以下のように試験管内LLPSアッセイのためのリコンビナントタンパク質の調整に成功したため。蛍光標識ユビキチン化タンパク質の調製: モデル基質としてGFPとユビキチン鎖伸長用のユビキチンを付加したUb(Ub-GFP)をユビキチンし、試験管内アッセイのモデル基質を調整した。また、様々な鎖特異的なユビキチン化酵素を用いることで、K48鎖やK63鎖、M1鎖の調製に成功した。蛍光標識ユビキチン相分離ドライバーの調製: RAD23B、UBQLN2、p62はいずれもUBLやUBA、PB1ドメインなどが柔軟なリンカーで繋がったマルチドメインタンパク質であり、KやC残基を豊富にもつため、蛍光標識はSortaseを用いたペプチドライゲーション法を用いた。上記により調製した各種polyUb-GFPとユビキチン相分離ドライバーを様々な組み合わせと濃度で混合し、解析した。この結果、明確なユビキチン鎖の選択性は観察されなかったが、それぞれの相分離ドライバーがユビキチン液滴を介して混ざることが明らかとなった。
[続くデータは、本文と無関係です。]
(** C7 (the code departs from the claim).  On the model with the single
    feature ["TV"] whose coefficient was fixed to 2, [remove_feature]
    empties the feature list and falls back to the intercept-only fit,
    but the fixed coefficient of ["TV"] stays in [fixed_coefficients]:
    its keys are no longer among the features and ['const']. *)
Theorem remove_feature_keeps_fixed_coefficient :
  let m' := remove_feature ExactOLS.exact_ols "TV" Fixtures.m_tv_fixed in
  features m' = [] ∧
  results m' = results Fixtures.m_init ∧
  PyDict.get "TV" (fixed_coefficients m') = Some (qz 2) ∧
  ¬ (∀ k, k ∈ PyDict.keys (fixed_coefficients m') → k ∈ features m' ∨ k = "const").
Proof.
  split; [by_compute|]. split; [by_compute|]. split; [by_compute|].
  intros H. destruct (H "TV") as [Hin|Hc].
  - by_compute.
  - revert Hin. by_compute.
  - revert Hc. by_compute.
Qed.

(** ** The constrained refit *)

Lemma subtract_fixed_loop_state m0 (l : list (string * Qc)) y s o s' :
  run (fold_each l (subtract_fixed m0) y) s = (o, s') → s' = s.
Proof.
  revert y. induction l as [|[var coef] l IH]; intros y; simpl fold_each.
  - run_step. by intros [= _ <-].
  - run_step. unfold subtract_fixed at 1.
    destruct (decide (var = "const")); run_step; [apply IH|].
    destruct (bool_decide (var ∈ features m0)); run_step; [|apply IH].
    destruct (feature_values m0 var); run_step; [apply IH|].
    by intros [= _ <-].
Qed.

Lemma refit_fixed_try_settings fit m o m' :
  run (refit_fixed_try fit) m = (o, m') → same_settings m m'.
Proof.
  unfold refit_fixed_try. run_step.
  destruct (target m) as [y|]; run_step;
    [|intros [= _ <-]; apply same_settings_refl].
  destruct (bool_decide (fixed_coefficients m = [])).
  - run_step. destruct (design m (features m) (length y)) as [X|]; run_step;
      [|intros [= _ <-]; apply same_settings_refl].
    apply fit_and_store_settings.
  - run_step.
    destruct (run (fold_each (fixed_coefficients m) (subtract_fixed m) y) m)
      as [oa s1] eqn:Hloop.
    apply subtract_fixed_loop_state in Hloop as ->.
    destruct oa as [adjusted_y|]; run_step;
      [|intros [= _ <-]; apply same_settings_refl].
    match goal with |- context [if ?b then _ else _] => destruct b end; run_step.
    + destruct (full_design m (length y)) as [X|]; run_step;
        [|intros [= _ <-]; apply same_settings_refl].
      destruct (fit _); run_step; intros [= _ <-]; by repeat split.
    + destruct (fill_features m _ _) as [X|]; run_step;
        [|intros [= _ <-]; apply same_settings_refl].
      destruct (fit _) as [rr|]; run_step;
        [|intros [= _ <-]; apply same_settings_refl].
      destruct (full_design m (length y)) as [Xf|]; run_step;
        [|intros [= _ <-]; apply same_settings_refl].
      destruct (fit _) as [r|]; run_step; intros [= _ <-]; by repeat split.
Qed.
高浸透圧ストレス応答性のユビキチン液滴は主に核内で形成し、プロテアソームが集積することで分解され消失する(Nature 2020)。しかし、プロテアソームを阻害すると、細胞質においてもユビキチン液滴が観察され、プロテアソームだけではなくp62を含有することを見出している。プロテアソーム阻害によりp62やオートファジー関連因子の遺伝子発現が誘導されることが報告されており(Sha et al, JCB 2018)、ユビキチン液滴を介したプロテアソームとオートファジーのクロストークが示唆される。また、我々はプロテアソームの阻害時にK48/K63分岐型ユビキチン鎖が増加することを見出しているが(PNAS 2018)、K48鎖にK63鎖が付加(分岐)することでRAD23B液滴にp62がリクルートされ、“K48/K63分岐鎖―RAD23B-p62”のハイブリッド液滴が形成することが想定される。そこで、本ハイブリッド液滴の形成過程と流動性の変化を生細胞4DイメージングやFRAPにより解析する。また、RAD23Bやp62と相互作用するユビキチン化基質やユビキチン鎖の変動を、低濃度ホルマリン固定によるX-link/IP/MS法や近接ビオチン標識法(TurboID/MS法)、ユビキチン鎖絶対定量法(Ub-AQUA/PRM法)によりモニターする。